Outre le standard minimum, Terra Nova appelle à augmenter les financements des politiques préventives et curatives de lutte contre la précarité énergétique en créant un compte d’affectation spécial dans le budget de l’État. Ce compte « Précarité énergétique » pourrait être financé par les financements déjà alloués aux dispositifs en place ainsi que par « une partie substantielle des augmentations programmées de la contribution climat énergie. Terra Nova signale que la hausse en 2017 de cette « composante carbone » (incluse dans les taxes sur les énergies fossiles, elle s’élève à 30,5 €/t CO2 contre 22€/t CO2 en 2016) va rapporter 1,5 milliard d’euros à l’État, soit plus du double du budget d’intervention actuel de l’Agence nationale de l’habitat (Anah).

Terra Nova appelle enfin à « massifier » le programme « Habiter Mieux » de l’Anah, en augmentant les taux des subventions allouées (ces subventions peuvent actuellement s’élever jusqu’à 50% des travaux de rénovation). Les aides actuellement disponibles pour rénover les logements restent insuffisantes pour les ménages modestes qui ne peuvent pas supporter les « reste-à-charge », indique Terra Nova.
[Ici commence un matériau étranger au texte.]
(* ===== verification/Syscall.v ===== *)
(** * kernel/syscall.c and kernel/sysproc.c: system calls

    Fetching arguments, the dispatcher and the system calls on processes.  The
    calls on files come as a class, which Sysfile.v instantiates. *)

From S2P Require Import Prelude Bytes Riscv KString Locks Kalloc Vm Uvm UserMem UvmProps Proc ProcInv Fault.

(** The file system calls: process, system-call number. *)
Class FileCalls (F : Type) := { file_call : nat -> Z -> M (kern F) Z }.

Definition SYS_exit : Z := 2.

Section syscall.
Context {F : Type} `{FL : FileLayer F} `{FC : FileCalls F}.
Context (end_ trampoline forkret : Z) (pol : policy) (kernel_pagetable : Z).
Abbreviation K := (kern F).

(** ** Arguments (syscall.c) *)

Definition fetchaddr (me : nat) (addr : Z) : M K (Z * Z) :=
  let! p := get me in
  if (p_sz p <=? addr) || (p_sz p <? u64 (addr + 8)) then ret (-1, 0)
  else
    let! (r, bs) := liftk (copyin (p_pagetable p) addr 8) in
    if negb (r =? 0) then ret (-1, 0)
    else ret (0, ld64 (fun i => nth (Z.to_nat i) bs 0) 0).

(** The bytes that [copyinstr] left in the buffer, and their [strlen]. *)
Fixpoint bytes_strlen (bs : list Z) : Z :=
  match bs with
  | [] => 0
  | b :: bs' => if b =? 0 then 0 else 1 + bytes_strlen bs'
  end.

Definition fetchstr (me : nat) (addr max : Z) : M K (Z * list Z) :=
  let! p := get me in
  let! (r, bs) := liftk (copyinstr (p_pagetable p) addr max) in
  if r <? 0 then ret (-1, bs) else ret (bytes_strlen bs, bs).

Definition argraw (me : nat) (n : Z) : M K Z :=
  let! p := get me in
  if (0 <=? n) && (n <=? 5) then liftk (load (p_trapframe p + tf_a0 + 8 * n))
  else panic "argraw".

Definition argint (me : nat) (n : Z) : M K Z := let! v := argraw me n in ret (i32 v).
Definition argaddr (me : nat) (n : Z) : M K Z := argraw me n.
Definition argstr (me : nat) (n max : Z) : M K (Z * list Z) :=
  let! addr := argaddr me n in fetchstr me addr max.

(** ** sysproc.c *)

Definition sys_exit (me : nat) : M K unit := let! n := argint me 0 in exit me n.

Definition sys_getpid (me : nat) : M K Z := let! p := get me in ret (p_pid p).
Definition sys_fork (me : nat) : M K Z := fork end_ trampoline forkret pol me.
Definition sys_wait (me : nat) : M K Z := let! p := argaddr me 0 in wait end_ me p.

Definition sys_sbrk (me : nat) : M K Z :=
  let! n := argint me 0 in
  let! p := get me in
  let addr := p_sz p in
  let! r := growproc end_ me n in
  if r <? 0 then ret (-1) else ret addr.

(** The loop of [sys_sleep]; [Blocked] is the call of [sleep], after which the
    loop goes on with the same [ticks0]. *)
Definition sys_sleep_loop (me : nat) (n ticks0 : Z) : M K Z :=
  let! t := gets ticks in
  if u32 (t - ticks0) <? n then
    let! d := killed me in
    if negb (d =? 0) then ret (-1) else blocked
  else ret 0.
Definition sys_sleep (me : nat) : M K Z :=
  let! n := argint me 0 in
  let n := if n <? 0 then 0 else n in
  let! ticks0 := gets ticks in
  sys_sleep_loop me n ticks0.

Definition sys_kill (me : nat) : M K Z := let! pid := argint me 0 in kill pid.
Definition sys_uptime (me : nat) : M K Z := gets ticks.
Definition sys_chpr (me : nat) : M K Z :=
  let! pid := argint me 0 in let! pr := argint me 1 in chpr pid pr.

(** [yield]: other processes run, then the scheduler comes back. *)
Definition sys_yield (me : nat) : M K Z :=
  change me (set_state RUNNABLE) ;; change me (set_state RUNNING) ;; ret 0.
Definition sys_chtickets (me : nat) : M K Z :=
  let! pid := argint me 0 in let! tickets := argint me 1 in chtickets pid tickets.

Definition sys_getppid (me : nat) : M K Z :=
  let! p := get me in
  match p_parent p with
  | Some j => let! q := get j in ret (p_pid q)
  | None => panic "kerneltrap" (* the null pointer is dereferenced *)
  end.

(** A store of the kernel at a virtual address: it goes through the kernel's
    page table, and faults where that does not map the address for the
    supervisor to write. *)
Definition kernel_stb (a b : Z) : M K unit :=
  if MAXVA <=? a then panic "kerneltrap"
  else
    let! pte := liftk (walk kernel_pagetable a false) in
    let! v := liftk (load pte) in
    if (pte =? 0) || negb (bits v PTE_V && bits v PTE_W) || bits v PTE_U then panic "kerneltrap"
    else liftk (put_bytes (PTE2PA v + a mod PGSIZE) [b]).
Fixpoint kernel_store (a : Z) (bs : list Z) : M K unit :=
  match bs with
  | [] => ret tt
  | b :: bs' => kernel_stb a b ;; kernel_store (a + 1) bs'
  end.

(** The code of a process state. *)
Definition state_code (s : procstate) : Z :=
  match s with
  | UNUSED => 0 | USED => 1 | SLEEPING => 2 | RUNNABLE => 3 | RUNNING => 4 | ZOMBIE => 5
  end.

(** The loop of [sys_getptable]: slots are visited while there is room and
    they are in use; it does not stop at the end of the table. *)
Fixpoint getptable_loop (slots : list nat) (s lim : Z) : M K unit :=
  match slots with
  | [] => if s <? lim then panic "access to proc[NPROC]" else ret tt
  | i :: slots' =>
      let! p := get i in
      if (s <? lim) && bool_decide (p_state p <> UNUSED) then
        kernel_store s (int_bytes (state_code (p_state p))) ;;
        kernel_store (s + 4) (int_bytes (p_pid p)) ;;
        let! ppid := match p_parent p with
                     | Some j => let! q := get j in ret (p_pid q)
                     | None => panic "kerneltrap"
                     end in
        kernel_store (s + 8) (int_bytes ppid) ;;
        kernel_store (s + 12) (int_bytes (p_priority p)) ;;
        kernel_store (s + 16) (int_bytes (p_tickets p)) ;;
        kernel_store (s + 20) (int_bytes (p_ctime p)) ;;
        kernel_store (s + 24) (take 16 (p_name p)) ;;
        getptable_loop slots' (s + 40) lim
      else ret tt
  end.
Definition sys_getptable (me : nat) : M K Z :=
  let! size := argint me 0 in
  let! buf_addr := argaddr me 1 in
  getptable_loop proc_table buf_addr (u64 (buf_addr + size)) ;;
  ret 0.

Definition sys_wait2 (me : nat) : M K Z :=
  let! retime_addr := argaddr me 0 in
  let! rutime_addr := argaddr me 1 in
  let! stime_addr := argaddr me 2 in
  wait2 end_ me retime_addr rutime_addr stime_addr.

(** ** The dispatcher (syscall.c) *)

Definition proc_call (num : Z) : option (nat -> M K Z) :=
  match num with
  | 1 => Some sys_fork | 3 => Some sys_wait | 6 => Some sys_kill | 11 => Some sys_getpid
  | 12 => Some sys_sbrk | 13 => Some sys_sleep | 14 => Some sys_uptime
  | 22 => Some sys_getptable | 23 => Some sys_getppid | 24 => Some sys_chpr
  | 25 => Some sys_wait2 | 26 => Some sys_yield | 27 => Some sys_chtickets
  | _ => None
  end.

(** The result: whether the process is still there. *)
Definition syscall (me : nat) : M K bool :=
  let! p := get me in
  let! a7 := liftk (load (p_trapframe p + tf_a7)) in
  let num := i32 a7 in
  let set_a0 v := liftk (store (p_trapframe p + tf_a0) (u64 v)) in
  if (0 <? num) && (num <? 28) then
    if num =? SYS_exit then sys_exit me ;; ret false
    else
      let! r := match proc_call num with Some f => f me | None => file_call me num end in
      set_a0 r ;; ret true
  else set_a0 (-1) ;; ret true.
End syscall.

(** ** Properties *)

Section properties.
Context {F : Type}.

(** [sleep(n)].  When [d] clock ticks have passed since the call, also
    when the 32-bit counter has wrapped around, a process that has not been
    killed goes on if [d >= n] and sleeps again otherwise. *)
Theorem sys_sleep_correct me n t0 d (k : kern F) :
  0 <= n < 2 ^ 31 -> 0 <= t0 < 2 ^ 32 -> 0 <= d < 2 ^ 32 ->
  ticks k = u32 (t0 + d) -> p_killed (procs k me) = 0 ->
  sys_sleep_loop me n t0 k = if n <=? d then Ret (0, k) else Blocked.
Proof.
  intros Hn Ht Hd Htk Hk. unfold sys_sleep_loop. erewrite bind_ret_eq by done. cbv beta.
  rewrite Htk. assert (u32 (u32 (t0 + d) - t0) = d) as ->.
  { unfold u32. rewrite Zminus_mod_idemp_l. rewrite Z.mod_small; lia. }
  destruct (Z.ltb_spec d n), (Z.leb_spec n d); try lia; [|done].
  unfold killed. erewrite bind_ret_eq by done. cbv beta. by rewrite Hk.
Qed.

Lemma set_kst_id (k : kern F) : set_kst (kst k) k = k.
Proof. by destruct k. Qed.

Lemma argraw_spec me n (k : kern F) :
  0 <= n <= 5 ->
  argraw me n k = Ret (ld64 (mem (kst k)) (p_trapframe (procs k me) + tf_a0 + 8 * n), k).
Proof.
  intros Hn. unfold argraw, get. erewrite bind_ret_eq by done. cbv beta.
  rewrite (proj2 (Z.leb_le _ _)), (proj2 (Z.leb_le _ _)) by lia. cbn [andb].
  unfold liftk, zoom, load, gets. by rewrite set_kst_id.
Qed.
Lemma argint_spec me n (k : kern F) :
  0 <= n <= 5 ->
  argint me n k = Ret (i32 (ld64 (mem (kst k)) (p_trapframe (procs k me) + tf_a0 + 8 * n)), k).
Proof. intros. unfold argint. by erewrite bind_ret_eq by (by apply argraw_spec). Qed.

Lemma kernel_stb_faults end_ `{PA : !PageAllocator end_} kpt T (k : kern F) a b :
  KERNBASE <= end_ <= PHYSTOP -> pt_wf end_ (kst k) kpt T -> 0 <= a ->
  (a < MAXVA -> valid (pte_of (kst k) T a) = false) ->
  kernel_stb kpt a b k = Panic "kerneltrap".
Proof.
  intros Hend Hwf Ha Hun. unfold kernel_stb. destruct (Z.leb_spec MAXVA a); [done|].
  assert (E : liftk (walk kpt a false) k = Ret (pte_addr T a, k)).
  { unfold liftk, zoom. rewrite (walk_spec end_ Hend (kst k) kpt T a Hwf) by lia.
    by rewrite set_kst_id. }
  rewrite (bind_ret_eq _ _ _ _ _ E).
  assert (E2 : liftk (load (pte_addr T a)) k = Ret (ld64 (mem (kst k)) (pte_addr T a), k))
    by (unfold liftk, zoom, load, gets; by rewrite set_kst_id).
  rewrite (bind_ret_eq _ _ _ _ _ E2). destruct (T (leaf a)) as [p|] eqn:HT.
  - rewrite load_pte_addr by congruence. unfold valid in Hun. rewrite Hun by lia.
    cbn [andb negb orb]. by rewrite orb_true_r.
  - by rewrite (proj2 (pte_addr_nonzero end_ Hend (kst k) kpt T a Hwf)) by done.
Qed.

(** [getptable] brings the kernel down.  It stores to the address
    it is given as to kernel memory; when the kernel's page table does not map
    that address, as is the case for user memory, the first store is a page
    fault in the kernel. *)
Theorem getptable_panics end_ `{PA : !PageAllocator end_} kpt T me (k : kern F) tf buf :
  KERNBASE <= end_ <= PHYSTOP -> pt_wf end_ (kst k) kpt T ->
  p_trapframe (procs k me) = tf -> ld64 (mem (kst k)) (tf + tf_a1) = buf ->
  0 < i32 (ld64 (mem (kst k)) (tf + tf_a0)) -> buf + 2 ^ 31 < 2 ^ 64 ->
  (buf < MAXVA -> valid (pte_of (kst k) T buf) = false) ->
  p_state (procs k 0%nat) <> UNUSED ->
  sys_getptable kpt me k = Panic "kerneltrap".
Proof.
  intros Hend Hwf Htf Hbuf Hsz Hmax Hun Hst. unfold sys_getptable, argaddr.
  pose proof (ld64_range (mem (kst k)) (tf + tf_a1)) as Hr. rewrite Hbuf in Hr.
  assert (Hi : i32 (ld64 (mem (kst k)) (tf + tf_a0)) < 2 ^ 31) by (unfold i32; lia).
  erewrite bind_ret_eq by (by apply argint_spec). erewrite bind_ret_eq by (by apply argraw_spec).
  rewrite Htf. replace (tf + tf_a0 + 8 * 0) with (tf + tf_a0) by lia.
  replace (tf + tf_a0 + 8 * 1) with (tf + tf_a1) by (unfold tf_a0, tf_a1; lia). rewrite Hbuf.
  apply bind_panic_eq. change proc_table with (0%nat :: seq 1 63). cbn [getptable_loop].
  unfold get. erewrite bind_ret_eq by done. cbv beta. rewrite u64_id by lia.
  rewrite (proj2 (Z.ltb_lt _ _)) by lia. rewrite bool_decide_true by done. cbn [andb].
  apply bind_panic_eq. cbn [int_bytes le_bytes kernel_store].
  by apply bind_panic_eq, (kernel_stb_faults end_ kpt T); [| |lia|].
Qed.
End properties.

(** ** Witnesses *)

(** Sleeping for 5 ticks across the wrap-around of the counter. *)
Lemma sys_sleep_correct_witness :
  sys_sleep_loop 0 5 (2 ^ 32 - 2) (set_ticks 2 init_kern) = Blocked /\
  sys_sleep_loop 0 5 (2 ^ 32 - 2) (set_ticks 3 init_kern) = Ret (0, set_ticks 3 init_kern).
Proof.
  split; [rewrite (sys_sleep_correct 0 5 (2 ^ 32 - 2) 4)|rewrite (sys_sleep_correct 0 5 (2 ^ 32 - 2) 5)];
    first [reflexivity|lia].
Defined.

#[local] Instance boot_pa : PageAllocator boot_end := buddy_allocator boot_end boot_end_ok.

Lemma getptable_panics_witness : exists (k : kern unit) kpt,
  ld64 (mem (kst k)) (KERNBASE + tf_a1) = 0x3000 /\
  sys_getptable kpt 0 k = Panic "kerneltrap".
Proof.
  destruct boot_table as (s & root & HI & Hwf & _).
  set (m := st64 (st64 (mem s) (KERNBASE + tf_a0) 400) (KERNBASE + tf_a1) 0x3000).
  assert (Hm : forall x, pt_mem (empty_tree root) x -> m x = mem s x).
  { intros x (n & p & Hn & Hx). destruct (wf_page _ _ _ _ Hwf n p Hn) as [Hb _].
    apply (bad_pa_range boot_end boot_end_ok) in Hb as (_ & Hb & _).
    unfold m, tf_a0, tf_a1, page, boot_end in *. by rewrite !st64_other by lia. }
  assert (Hwf' : pt_wf boot_end (set_mem m s) root (empty_tree root)).
  { destruct Hwf as [Hr Hok Hinj Hpg Hpar Hsl]. constructor; try done.
    - intros n p Hn. destruct (Hpg n p Hn) as [Hb Hf]. split; [done|]. intros x Hx Hfx. apply (Hf x Hx).
      destruct (@pa_ext boot_end boot_pa s (set_mem m s) HI) as [_ E]; try done; [| |by apply E].
      + intros y Hy. apply (@pa_free_range boot_end boot_pa) in Hy; [|done].
        unfold m, tf_a0, tf_a1, boot_end in *. simpl. by rewrite !st64_other by lia.
      + intros. by apply (pa_refr s).
    - intros n p j Hi Hn Hj. specialize (Hsl n p j Hi Hn Hj).
      rewrite (ld64_ext (mem (set_mem m s)) (mem s)); [done|]. intros x Hx. apply Hm.
      exists n, p. split; [done|]. by eapply slot_page. }
  exists (set_kst (set_mem m s) (set_procs (upd (procs init_kern) O (set_trapframe KERNBASE (procs init_kern O))) init_kern)), root.
  assert (E1 : ld64 m (KERNBASE + tf_a1) = 0x3000) by (unfold m; by rewrite ld_st64_same).
  assert (E0 : ld64 m (KERNBASE + tf_a0) = 400)
    by (unfold m, tf_a0, tf_a1; rewrite ld_st64_other by lia; by rewrite ld_st64_same).
  split; [exact E1|].
  apply (getptable_panics boot_end root (empty_tree root) 0%nat
    (set_kst (set_mem m s) (set_procs (upd (procs init_kern) O (set_trapframe KERNBASE (procs init_kern O))) init_kern))
    KERNBASE 0x3000 boot_end_ok Hwf');
    [reflexivity|exact E1| |lia|reflexivity|discriminate].
  change (0 < i32 (ld64 m (KERNBASE + tf_a0))). rewrite E0. reflexivity.
Defined.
Le think tank recommande à ce titre de créer un dispositif de microcrédit ou d’avance remboursable géré par l’Anah (les remboursements étant couverts par la suite par les économies d’énergie réalisées).

Deux propositions pour lutter contre la précarité énergétique dans les transports

Deux propositions de l’étude de Terra Nova portent par ailleurs sur la précarité énergétique associée aux déplacements. Celle-ci est amenée à augmenter selon le think tank, compte tenu de la volatilité possible des prix des carburants et de l’augmentation programmée de la composante carbone (100 €/t CO2 en 2030).

Terra Nova recommande de rétablir et de pérenniser « deux strates supplémentaires de bonus à l’achat d’un véhicule automobile faiblement consommateur » (pour des véhicules hors diesel émettant moins de 95 g CO2/km et tous les véhicules émettant moins de 85 g CO2/km). Le think tank recommande enfin de mener une réflexion sur la « démobilité », c’est-à-dire la baisse des déplacements, notamment par le biais du télétravail, du covoiturage ou encore de l’autopartage.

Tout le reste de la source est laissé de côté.